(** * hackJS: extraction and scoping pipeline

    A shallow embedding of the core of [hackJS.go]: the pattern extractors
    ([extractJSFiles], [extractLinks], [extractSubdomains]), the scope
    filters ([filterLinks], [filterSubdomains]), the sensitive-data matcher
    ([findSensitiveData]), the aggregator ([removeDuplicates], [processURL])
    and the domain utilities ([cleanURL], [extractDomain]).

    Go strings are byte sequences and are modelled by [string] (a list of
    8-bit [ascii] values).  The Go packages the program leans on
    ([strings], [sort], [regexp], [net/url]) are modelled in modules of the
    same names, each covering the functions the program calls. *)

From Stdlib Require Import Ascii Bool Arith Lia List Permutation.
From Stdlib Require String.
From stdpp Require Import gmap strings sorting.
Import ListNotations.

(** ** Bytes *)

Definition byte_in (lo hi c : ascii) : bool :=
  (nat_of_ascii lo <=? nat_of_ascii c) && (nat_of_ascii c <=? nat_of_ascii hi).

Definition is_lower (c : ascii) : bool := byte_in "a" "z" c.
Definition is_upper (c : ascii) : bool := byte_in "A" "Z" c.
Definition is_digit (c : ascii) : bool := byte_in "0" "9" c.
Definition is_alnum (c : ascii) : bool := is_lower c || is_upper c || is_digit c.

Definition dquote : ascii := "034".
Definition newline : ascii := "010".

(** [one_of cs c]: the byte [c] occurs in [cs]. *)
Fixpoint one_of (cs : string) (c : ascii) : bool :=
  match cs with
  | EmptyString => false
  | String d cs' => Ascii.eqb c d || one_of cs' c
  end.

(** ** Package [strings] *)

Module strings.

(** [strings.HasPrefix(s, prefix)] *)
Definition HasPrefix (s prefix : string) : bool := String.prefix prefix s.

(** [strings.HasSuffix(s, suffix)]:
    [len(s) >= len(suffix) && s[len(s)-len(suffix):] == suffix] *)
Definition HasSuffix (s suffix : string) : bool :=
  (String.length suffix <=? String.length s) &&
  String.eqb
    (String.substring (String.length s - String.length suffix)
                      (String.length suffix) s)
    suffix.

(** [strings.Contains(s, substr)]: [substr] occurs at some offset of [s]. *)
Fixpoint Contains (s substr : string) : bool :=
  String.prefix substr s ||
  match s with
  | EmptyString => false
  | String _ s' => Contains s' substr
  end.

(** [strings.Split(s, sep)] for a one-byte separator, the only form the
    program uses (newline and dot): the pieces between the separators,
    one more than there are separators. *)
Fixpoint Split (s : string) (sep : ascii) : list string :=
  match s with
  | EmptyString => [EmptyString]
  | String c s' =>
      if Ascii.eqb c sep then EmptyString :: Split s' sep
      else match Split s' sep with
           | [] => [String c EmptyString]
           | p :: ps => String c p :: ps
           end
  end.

---

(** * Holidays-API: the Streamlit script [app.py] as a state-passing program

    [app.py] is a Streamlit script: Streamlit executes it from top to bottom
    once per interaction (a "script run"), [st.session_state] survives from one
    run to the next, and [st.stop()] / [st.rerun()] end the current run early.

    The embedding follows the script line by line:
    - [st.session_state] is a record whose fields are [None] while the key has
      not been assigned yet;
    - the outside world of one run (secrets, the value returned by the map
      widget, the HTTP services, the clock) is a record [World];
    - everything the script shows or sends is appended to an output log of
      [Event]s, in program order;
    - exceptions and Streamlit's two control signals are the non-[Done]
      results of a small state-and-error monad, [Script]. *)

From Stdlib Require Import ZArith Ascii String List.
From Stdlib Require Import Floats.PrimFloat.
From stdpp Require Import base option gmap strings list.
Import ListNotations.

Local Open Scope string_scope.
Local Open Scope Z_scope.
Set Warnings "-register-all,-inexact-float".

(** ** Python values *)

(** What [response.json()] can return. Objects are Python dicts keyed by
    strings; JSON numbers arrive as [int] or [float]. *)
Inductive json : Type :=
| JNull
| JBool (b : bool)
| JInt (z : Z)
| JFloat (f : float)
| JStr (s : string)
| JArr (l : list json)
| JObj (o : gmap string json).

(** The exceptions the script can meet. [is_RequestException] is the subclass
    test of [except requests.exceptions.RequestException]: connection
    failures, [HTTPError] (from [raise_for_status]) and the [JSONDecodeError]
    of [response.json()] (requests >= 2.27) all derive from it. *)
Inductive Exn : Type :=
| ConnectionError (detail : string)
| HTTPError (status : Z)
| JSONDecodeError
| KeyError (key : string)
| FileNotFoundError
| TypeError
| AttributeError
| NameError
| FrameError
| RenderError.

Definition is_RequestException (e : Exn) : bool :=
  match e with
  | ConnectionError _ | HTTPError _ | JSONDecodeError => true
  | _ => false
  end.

- _Problem statement_
From the records above, print only the lines between the one holding "(** * hackJS: extraction and scoping pipeline" and the one holding "Definition HasPrefix (s", inclusive, exactly as they stand.

- _Answer to the problem_
(** * hackJS: extraction and scoping pipeline

    A shallow embedding of the core of [hackJS.go]: the pattern extractors
    ([extractJSFiles], [extractLinks], [extractSubdomains]), the scope
    filters ([filterLinks], [filterSubdomains]), the sensitive-data matcher
    ([findSensitiveData]), the aggregator ([removeDuplicates], [processURL])
    and the domain utilities ([cleanURL], [extractDomain]).

    Go strings are byte sequences and are modelled by [string] (a list of
    8-bit [ascii] values).  The Go packages the program leans on
    ([strings], [sort], [regexp], [net/url]) are modelled in modules of the
    same names, each covering the functions the program calls. *)

From Stdlib Require Import Ascii Bool Arith Lia List Permutation.
From Stdlib Require String.
From stdpp Require Import gmap strings sorting.
Import ListNotations.

(** ** Bytes *)

Definition byte_in (lo hi c : ascii) : bool :=
  (nat_of_ascii lo <=? nat_of_ascii c) && (nat_of_ascii c <=? nat_of_ascii hi).

Definition is_lower (c : ascii) : bool := byte_in "a" "z" c.
Definition is_upper (c : ascii) : bool := byte_in "A" "Z" c.
Definition is_digit (c : ascii) : bool := byte_in "0" "9" c.
Definition is_alnum (c : ascii) : bool := is_lower c || is_upper c || is_digit c.

Definition dquote : ascii := "034".
Definition newline : ascii := "010".

(** [one_of cs c]: the byte [c] occurs in [cs]. *)
Fixpoint one_of (cs : string) (c : ascii) : bool :=
  match cs with
  | EmptyString => false
  | String d cs' => Ascii.eqb c d || one_of cs' c
  end.

(** ** Package [strings] *)

Module strings.

(** [strings.HasPrefix(s, prefix)] *)
Definition HasPrefix (s prefix : string) : bool := String.prefix prefix s.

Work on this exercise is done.